Consider user cart and checkout: a customer can perform addItemToCart action which will be handled by main DB instance. However, getUserCartItems action might be performed on Read Replica and it might not contain result of the first action yet due to Replica Lag. Even if we try to minimize this lag, still it's possible to hit this case, so I'm wondering what solutions have you tried in production?

According to @Henrik answer , we have 3 options:

1. Wait at user till consistent.

This means we need to perform polling (regular or long polling) on the client and wait until Replica will receive update. However, I assume Replica Lag shouldn't be longer than 1-5 secs. Also, the less Replica Lag, the more performance down we will have.

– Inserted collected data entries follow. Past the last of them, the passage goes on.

Lemma Zdigits2_le (x n : Z) : 0 <= n -> 0 <= x < 2 ^ n -> Zdigits2 x <= n.
Proof.
  intros Hn Hx. destruct (Z.eq_dec x 0) as [-> | Hne]; [cbn; lia|].
  pose proof (Zdigits2_bounds x ltac:(lia)) as [Hlo _].
  pose proof (Zdigits2_nonneg x).
  destruct (Z.le_gt_cases (Zdigits2 x) n) as [|Hgt]; [assumption|].
  assert (2 ^ n <= 2 ^ (Zdigits2 x - 1)) by (apply Z.pow_le_mono_r; lia). lia.
Qed.

Lemma fexp_ge_emin (k : Z) : -149 <= fexp prec emax k.
Proof. unfold fexp, emin, prec, emax. lia. Qed.

Lemma fexp_eq (k : Z) : fexp prec emax k = Z.max (k - 24) (-149).
Proof. reflexivity. Qed.

(** The result of [binary_round_aux] for a mantissa [M >= 0] at exponent [e]:
    the mantissa is shifted to the exponent [e1] of the format, moved by at
    most one unit by the rounding, and shifted once more if that carried. *)
Lemma binary_round_aux_spec (s : bool) (M e : Z) (l : location) :
  0 <= M ->
  exists m1' k2 : Z,
    let e1 := Z.max e (fexp prec emax (Zdigits2 M + e)) in
    let m1 := M / 2 ^ (e1 - e) in
    m1 <= m1' <= m1 + 1 /\
    0 <= k2 <= 1 /\
    binary_round_aux prec emax s M e l =
      match m1' / 2 ^ k2 with
      | Z0 => S754_zero s
      | Zpos m => if e1 + k2 <=? 104 then S754_finite s m (e1 + k2) else S754_infinity s
      | Zneg _ => S754_nan
      end.
Proof.
  intros HM. unfold binary_round_aux.
  pose proof (shr_fexp_spec M e l HM) as H1.
  destruct (shr_fexp prec emax M e l) as [r1 e1'].
  cbv zeta in H1. destruct H1 as [He1 Hm1].
  set (k1 := Z.max 0 (fexp prec emax (Zdigits2 M + e) - e)) in *.
  assert (Hk1 : e + k1 = Z.max e (fexp prec emax (Zdigits2 M + e))) by lia.
  assert (Hk1' : Z.max e (fexp prec emax (Zdigits2 M + e)) - e = k1) by lia.
  set (m1' := round_nearest_even (shr_m r1) (loc_of_shr_record r1)).
  pose proof (round_nearest_even_range (shr_m r1) (loc_of_shr_record r1)) as Hr. fold m1' in Hr.
  assert (Hk1pos : 0 < 2 ^ k1) by (apply pow2_pos; lia).
  assert (Hm1nn : 0 <= shr_m r1) by (rewrite Hm1; apply Z.div_pos; lia).
  pose proof (shr_fexp_spec m1' e1' loc_Exact ltac:(lia)) as H2.
  destruct (shr_fexp prec emax m1' e1' loc_Exact) as [r2 e2'].
  cbv zeta in H2. destruct H2 as [He2 Hm2].
  set (k2 := Z.max 0 (fexp prec emax (Zdigits2 m1' + e1') - e1')) in *.
  exists m1', k2. cbv zeta. rewrite Hk1'. rewrite <- Hm1.
  split; [exact Hr|].
  assert (Hd1 : Zdigits2 (shr_m r1) <= 24 \/ e1' = e /\ k1 = 0 /\ False \/ Zdigits2 (shr_m r1) <= 24).
  { left. rewrite Hm1.
    destruct (Z.eq_dec M 0) as [-> | HM0]; [rewrite Z.div_0_l by lia; cbn; lia|].
    pose proof (Zdigits2_bounds M ltac:(lia)) as [_ Hhi].
    pose proof (Zdigits2_nonneg M) as Hdn.
    destruct (Z.le_gt_cases (Zdigits2 M) k1) as [Hle | Hgt].
    - rewrite Z.div_small; [cbn; lia|]. split; [lia|].
      apply Z.lt_le_trans with (2 ^ Zdigits2 M); [lia|]. apply Z.pow_le_mono_r; lia.
    - apply Z.le_trans with (Zdigits2 M - k1).
      + apply Zdigits2_le; [lia|]. split; [apply Z.div_pos; lia|].
        apply Z.div_lt_upper_bound; [lia|]. rewrite <- Z.pow_add_r by lia.
        replace (k1 + (Zdigits2 M - k1)) with (Zdigits2 M) by lia. lia.
      + subst k1. rewrite fexp_eq. lia. }
  assert (Hd : Zdigits2 (shr_m r1) <= 24) by tauto. clear Hd1.
  assert (Hd' : Zdigits2 m1' <= 25).
  { apply Zdigits2_le; [lia|]. split; [lia|].
    destruct (Z.eq_dec (shr_m r1) 0) as [E0 | Hne]; [rewrite E0 in Hr; lia|].
    pose proof (Zdigits2_bounds (shr_m r1) ltac:(lia)) as [_ Hhi].
    assert (2 ^ Zdigits2 (shr_m r1) <= 2 ^ 24) by (apply Z.pow_le_mono_r; lia).
    change (2 ^ 25) with (2 * 2 ^ 24). lia. }
  assert (He1ge : -149 <= e1') by (pose proof (fexp_ge_emin (Zdigits2 M + e)); lia).
  assert (Hk2 : 0 <= k2 <= 1).
  { subst k2. rewrite fexp_eq. pose proof (Zdigits2_nonneg m1'). lia. }
  split; [exact Hk2|].
  rewrite Hm2. rewrite He2. rewrite He1, Hk1. reflexivity.
Qed.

2. Ensure consistency through 2PC. 

If I understood correctly, we need to combine both addItemToCart insert and getUserCartItems select into one aggregate operation on backend and return getUserCartItems as addItemToCart response. However, the next request might still not get updated info due to lag… Yes it returns immediate confirmation about successful operation and the application can continue, however proceeding to checkout requires user cart items in order to show price correctly, so we are not fixing the problem anyway.

3. Fool the client.

Application stores/caches all successfully send data and uses it for showing. Yes, this is a solution, but it definitely requires additional business logic to be implemented:

Perform getUserCartItems request;

if (getUserCartItems returned success)
  Store addItemToCart in local storage; 
else 
  Show error and retry;

Perform getUserCartItems request;

if (getUserCartItems contains addItemToCart ID)
  Update local storage / cache and proceed with it. 
else       
  Use existing data from local storage; 

How do you deal with eventual inconsistency?

The correct answer is to NOT send SELECT queries to a read slave if the data needs to be immediately available.

You should structure your application such that all real-time requests hit your master, and all other requests hit one of your read slaves.

For things where you don't need real-time results, you can fool the user quite well using something like AJAX requests or websockets (websockets is going to make your application a lot more resource friendly as you won't be hammering your backend servers with multiple AJAX requests).